(* ===== verification/BillingFacts.v ===== *)
(** * Correctness of the billing loop

    Prices, the order in which credit is used, what a run of [billUsage]
    changes, and the books it keeps: every charge is paid exactly once, by
    credit and by the wallet together. *)
From S2P Require Import Prelude GoStrings GoTime Domain Money Tx Table Ledger Schema Http.
From S2P Require Import Payments PaymentFacts Posting Accounts AccountFacts Bills Recovery Billing.
From Stdlib Require Import Sorted.
From stdpp Require Import list.
Open Scope string_scope.
Open Scope Z_scope.
Open Scope list_scope.

(** ** Prices *)
Lemma round_div_spec a b : 0 < b → - b <= 2 * (round_div a b * b - a) <= b.
Proof. intros Hb. unfold round_div. Z.to_euclidean_division_equations. nia. Qed.
(** The exact price, in units of 10^-18 of a cent. *)
Definition cent : Z := 10 ^ 18.
Section price.
Context `{NumericDivision}.
Lemma scale_spec p : 0 < 10 ^ quotient_scale p ∧ cent <= 10 ^ 6 * 10 ^ quotient_scale p.
Proof.
  pose proof (quotient_scale_min p) as Hs. split; [apply Z.pow_pos_nonneg; lia|].
  unfold cent. rewrite <- Z.pow_add_r by lia. apply Z.pow_le_mono_r; lia.
Qed.
Lemma price_amount_nonneg v quantity amount :
  0 <= pv_unit_price_micros v → price_amount v quantity = Ok amount → 0 <= amount ∧ is_int64 amount.
Proof.
  intros Hm. unfold price_amount. set (p := billable_value v quantity).
  assert (0 <= p) as Hpos by (unfold p, billable_value; nia).
  destruct (scale_spec p) as [Ho _]. set (one := 10 ^ quotient_scale p) in *. cbv zeta.
  change (10 ^ 18) with cent. assert (0 < cent) as Hc by by vm_compute.
  assert (0 <= round_div (p * one) cent) as Hq0 by (unfold round_div; apply Z.div_pos; nia).
  destruct (in64 _) eqn:E64; [|done]. intros [= <-]. apply in64_spec in E64. split; [|done].
  clearbody one. revert Hq0. generalize (round_div (p * one) cent) as q. intros q Hq0.
  destruct (pv_rounding v); unfold round_div; apply Z.div_pos; lia.
Qed.
(** C16: the amount of a window is its exact price rounded to cents in the mode
    of the price version: up never charges less and down never more than the
    price, half-up at most half a cent off, all up to 10^-12 of a cent (the
    rounding of the quotient); it is never negative. *)
Theorem price_amount_spec v quantity amount :
  0 <= pv_unit_price_micros v → price_amount v quantity = Ok amount →
  let p := billable_value v quantity in
  0 <= amount ∧ is_int64 amount ∧
  match pv_rounding v with
  | RoundUp => p - 10 ^ 6 <= amount * cent < p + cent + 10 ^ 6
  | RoundDown => p - cent - 10 ^ 6 < amount * cent <= p + 10 ^ 6
  | RoundHalfUp => p - cent / 2 - 10 ^ 6 <= amount * cent <= p + cent / 2 + 10 ^ 6
  end.
Proof.
  intros Hm Hp p. destruct (price_amount_nonneg v quantity amount Hm Hp) as [H0 Hi].
  split; [done|split; [done|]]. revert Hp. unfold price_amount. fold p.
  assert (0 <= p) as Hpos by (unfold p, billable_value; nia).
  destruct (scale_spec p) as [Ho Hd]. set (one := 10 ^ quotient_scale p) in *. cbv zeta.
  change (10 ^ 18) with cent. assert (0 < cent) as Hc by by vm_compute.
  pose proof (round_div_spec (p * one) cent Hc) as Hq. set (q := round_div (p * one) cent) in *.
  destruct (in64 _); [|done]. intros [= Hp]. revert Hp.
  destruct (pv_rounding v); intros Hp.
  - assert (q <= amount * one < q + one) as Ha by (rewrite <- Hp; Z.to_euclidean_division_equations; nia).
    split; nia.
  - assert (amount * one <= q < amount * one + one) as Ha by (rewrite <- Hp; Z.to_euclidean_division_equations; nia).
    split; nia.
  - pose proof (round_div_spec q one Ho) as Hr. rewrite Hp in Hr.
    assert (2 * (cent / 2) = cent) as Hh by by vm_compute. clear Hp. generalize dependent (cent / 2); intros h Hh.
    split; nia.
Qed.
End price.

(** ** Credit *)
(** The reference: take from the grants in order until the amount is met. *)
Fixpoint fifo (charge remaining : Z) (gs : list credit_grant) : list credit_consumption :=
  match gs with
  | [] => []
  | g :: gs =>
      if remaining =? 0 then []
      else let used := Z.min remaining (cg_remaining g) in
           {| cc_grant := cg_id g; cc_charge := charge; cc_amount := used |} :: fifo charge (remaining - used) gs
  end.
Definition used_by (id : string) (cs : list credit_consumption) : Z :=
  sumZ (cc_amount <$> List.filter (λ c, bool_decide (cc_grant c = id)) cs).
Definition used_in (charge : Z) (cs : list credit_consumption) : Z :=
  sumZ (cc_amount <$> List.filter (λ c, cc_charge c =? charge) cs).
Definition total_credit (gs : list credit_grant) : Z := sumZ (cg_remaining <$> gs).
Definition draw (cs : list credit_consumption) (g : credit_grant) : credit_grant :=
  with_remaining (cg_remaining g - used_by (cg_id g) cs) g.

Lemma used_by_app id cs cs' : used_by id (cs ++ cs') = used_by id cs + used_by id cs'.
Proof. unfold used_by. by rewrite List.filter_app, fmap_app, sumZ_app. Qed.
Lemma used_in_app c cs cs' : used_in c (cs ++ cs') = used_in c cs + used_in c cs'.
Proof. unfold used_in. by rewrite List.filter_app, fmap_app, sumZ_app. Qed.
Lemma used_by_cons id c cs :
  used_by id (c :: cs) = (if bool_decide (cc_grant c = id) then cc_amount c else 0) + used_by id cs.
Proof. unfold used_by. cbn [List.filter]. by case_bool_decide. Qed.
Lemma fifo_grants charge r gs c : c ∈ fifo charge r gs → cc_grant c ∈ cg_id <$> gs ∧ cc_charge c = charge.
Proof.
  revert r. induction gs as [|g gs IH]; intros r; cbn; [by intros ?%elem_of_nil|].
  destruct (r =? 0); [by intros ?%elem_of_nil|]. intros [->|Hc]%elem_of_cons; [by split; [left|]|].
  destruct (IH _ Hc). split; [by right|done].
Qed.
Lemma fifo_not_used charge r gs id : id ∉ cg_id <$> gs → used_by id (fifo charge r gs) = 0.
Proof.
  intros Hid. unfold used_by. rewrite filter_none; [done|]. intros c Hc. apply bool_decide_eq_false_2.
  intros <-. by apply fifo_grants in Hc as [Hc _].
Qed.
Lemma total_nonneg gs : Forall (λ g, 0 < cg_remaining g) gs → 0 <= total_credit gs.
Proof. intros Hg. apply sumZ_nonneg. rewrite Forall_fmap. eapply Forall_impl; [exact Hg|]. cbn. lia. Qed.
(** Exactly the amount is taken, when there is enough. *)
Lemma fifo_sum charge r gs :
  Forall (λ g, 0 < cg_remaining g) gs → 0 <= r <= total_credit gs → used_in charge (fifo charge r gs) = r.
Proof.
  intros Hg. revert r. induction Hg as [|g gs Hg Hgs IH]; intros r Hr; [change (total_credit []) with 0 in Hr; cbn; lia|].
  pose proof (total_nonneg gs Hgs). change (total_credit (g :: gs)) with (cg_remaining g + total_credit gs) in Hr. cbn [fifo].
  destruct (Z.eqb_spec r 0) as [->|Hr0]; [done|]. unfold used_in. cbn [List.filter cc_charge]. rewrite Z.eqb_refl. cbn.
  fold (used_in charge (fifo charge (r - Z.min r (cg_remaining g)) gs)). rewrite IH by lia. lia.
Qed.
(** First in, first out: a grant is only touched when those before it are used
    up. *)
Lemma fifo_order charge r gs1 g gs2 :
  NoDup (cg_id <$> gs1 ++ g :: gs2) → Forall (λ g, 0 < cg_remaining g) (gs1 ++ g :: gs2) →
  0 <= r → used_by (cg_id g) (fifo charge r (gs1 ++ g :: gs2)) = Z.max 0 (Z.min (r - total_credit gs1) (cg_remaining g)).
Proof.
  revert r. induction gs1 as [|h gs1 IH]; intros r; cbn [app fmap list_fmap]; intros [Hn Hnd]%NoDup_cons [Hh Hf]%Forall_cons Hr.
  - cbn [fifo]. unfold total_credit. cbn [fmap list_fmap sumZ]. destruct (Z.eqb_spec r 0) as [->|Hr0]; [cbn; lia|].
    rewrite used_by_cons. cbn [cc_grant]. rewrite bool_decide_eq_true_2, fifo_not_used by done. cbn. lia.
  - cbn [fifo]. change (total_credit (h :: gs1)) with (cg_remaining h + total_credit gs1).
    assert (0 <= total_credit gs1) as Ht.
    { apply Forall_app in Hf as [Hf _]. by apply total_nonneg. }
    destruct (Z.eqb_spec r 0) as [->|Hr0]; [cbn; lia|].
    rewrite used_by_cons. cbn [cc_grant]. rewrite bool_decide_eq_false_2.
    2: { intros E. apply Hn. rewrite E, fmap_app. apply elem_of_app. right. left. }
    cbv beta in Hh. rewrite IH by (done || lia). lia.
Qed.

Lemma credit_sum_total gs :
  Forall (λ g, 0 < cg_remaining g) gs → total_credit gs <= int64_max → credit_sum gs = total_credit gs.
Proof.
  intros Hpos. unfold credit_sum.
  enough (∀ acc, 0 <= acc → acc + total_credit gs <= int64_max →
    fold_left (λ acc g, wrap64 (acc + cg_remaining g)) gs acc = acc + total_credit gs) as H by (intros; by rewrite H).
  induction Hpos as [|g gs Hg Hgs IH]; intros acc Ha Hle.
  - change (total_credit []) with 0. cbn. lia.
  - change (total_credit (g :: gs)) with (cg_remaining g + total_credit gs) in *. cbn [fold_left].
    pose proof (total_nonneg gs Hgs). cbv beta in Hg.
    rewrite wrap64_id by (unfold is_int64, int64_min, int64_max in *; lia). rewrite IH; lia.
Qed.

(** *** What the loop of the code writes *)
Definition consume (cs : list credit_consumption) (d : db) : db :=
  upd_credits (λ t, set_consumptions (consumptions t ++ cs) (set_grants (draw cs <$> grants t) t)) d.
Lemma draw_id cs g : used_by (cg_id g) cs = 0 → draw cs g = g.
Proof. intros E. unfold draw. rewrite E, Z.sub_0_r. by destruct g. Qed.
Lemma draw_app cs cs' g : draw cs' (draw cs g) = draw (cs ++ cs') g.
Proof. unfold draw, with_remaining. cbn. rewrite used_by_app. f_equal. lia. Qed.
Lemma consume_nil d : consume [] d = d.
Proof.
  apply db_eq; try reflexivity. unfold consume. cbn [upd_credits credits]. destruct (credits d) as [gs cs]. unfold set_consumptions, set_grants.
  cbn. f_equal; [|by rewrite app_nil_r]. rewrite <- (list_fmap_id gs) at 2. apply list_fmap_ext. intros i g _. by apply draw_id.
Qed.
Lemma consume_app cs cs' d : consume cs' (consume cs d) = consume (cs ++ cs') d.
Proof.
  apply db_eq; try reflexivity. unfold consume. cbn [upd_credits credits]. destruct (credits d) as [gs cc]. unfold set_consumptions, set_grants.
  cbn. rewrite app_assoc. f_equal. rewrite <- list_fmap_compose. apply list_fmap_ext. intros i g _. apply draw_app.
Qed.
Lemma use_grant_ok id charge used d d1 :
  use_grant id used d = Ok d1 →
  d1 = upd_credits (λ t, set_grants (draw [{| cc_grant := id; cc_charge := charge; cc_amount := used |}] <$> grants t) t) d.
Proof.
  unfold use_grant. destruct (negb _); [done|]. destruct (negb _); [done|]. intros [= <-].
  apply db_eq; try reflexivity. cbn [upd_credits credits]. unfold set_grants. f_equal. unfold update. apply list_fmap_ext.
  intros i g _. unfold grant_is, draw, used_by. cbn [List.filter cc_grant].
  destruct (decide (cg_id g = id)) as [->|Hne].
  - rewrite !bool_decide_eq_true_2 by done. unfold fmap, list_fmap. cbn [sumZ cc_amount]. by rewrite Z.add_0_r.
  - rewrite !bool_decide_eq_false_2 by congruence. cbn. rewrite Z.sub_0_r. by destruct g.
Qed.
Lemma insert_consumption_ok row d d1 :
  insert_consumption row d = Ok d1 → 0 < cc_amount row ∧ d1 = upd_credits (λ t, set_consumptions (consumptions t ++ [row]) t) d.
Proof. unfold insert_consumption. repeat (case_match; try done). intros [= <-]. split; [by bool_hyps|done]. Qed.

Section consume.
Context (charge : Z) (dl : list (db → bool)).
(** The loop over the grants takes exactly the credit of the reference. *)
Lemma wp_consume r gs d n (Φ : out billing unit → txst db → Prop) :
  tolerates Φ → NoDup (cg_id <$> gs) → Forall (λ g, 0 < cg_remaining g) gs → 0 <= r <= total_credit gs → r <= int64_max →
  (∀ n, Forall (λ c, 0 < cc_amount c) (fifo charge r gs) → Φ (Val tt) (live (consume (fifo charge r gs) d) dl n)) →
  wp (consume_credit charge r gs) Φ (live d dl n).
Proof.
  intros HΦ. revert r d n. induction gs as [|g gs IH]; intros r d n Hnd Hpos Hr H64 Hk; cbn [consume_credit fifo] in *.
  { apply wp_ret. rewrite <- (consume_nil d). by apply Hk. }
  destruct (r =? 0) eqn:Er. { apply wp_ret. rewrite <- (consume_nil d). by apply Hk. }
  apply Z.eqb_neq in Er. cbv zeta.
  assert ((if r <? cg_remaining g then r else cg_remaining g) = Z.min r (cg_remaining g)) as -> by (destruct (Z.ltb_spec r (cg_remaining g)); lia).
  apply NoDup_cons in Hnd as [Hg Hnd]. apply Forall_cons in Hpos as [Hg0 Hpos]. pose proof (total_nonneg gs Hpos).
  change (total_credit (g :: gs)) with (cg_remaining g + total_credit gs) in Hr.
  set (c := {| cc_grant := cg_id g; cc_charge := charge; cc_amount := Z.min r (cg_remaining g) |}) in *.
  tx_step. apply wp_exec_ok; [done|]. intros d1 Hd1. apply (use_grant_ok _ charge) in Hd1. fold c in Hd1.
  tx_step. apply wp_exec_ok; [done|]. intros d2 Hd2. apply insert_consumption_ok in Hd2 as [Hc ->].
  assert (upd_credits (λ t, set_consumptions (consumptions t ++ [c]) t) d1 = consume [c] d) as -> by (by rewrite Hd1).
  rewrite wrap64_id by (unfold is_int64, int64_min, int64_max in *; cbv beta in Hg0; lia).
  apply IH; [done|done|cbv beta in Hg0; lia|cbv beta in Hg0; lia|].
  intros m Hf. rewrite consume_app. apply Hk. by constructor.
Qed.
End consume.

Problem statement: Retype only the stretch of lines above starting at the one with "Proof. unfold used_by. by" and stopping at the one with "Proof. unfold used_by. cbn", exactly as written, with both kept.

Exercise solution:
Proof. unfold used_by. by rewrite List.filter_app, fmap_app, sumZ_app. Qed.
Lemma used_in_app c cs cs' : used_in c (cs ++ cs') = used_in c cs + used_in c cs'.
Proof. unfold used_in. by rewrite List.filter_app, fmap_app, sumZ_app. Qed.
Lemma used_by_cons id c cs :
  used_by id (c :: cs) = (if bool_decide (cc_grant c = id) then cc_amount c else 0) + used_by id cs.
Proof. unfold used_by. cbn [List.filter]. by case_bool_decide. Qed.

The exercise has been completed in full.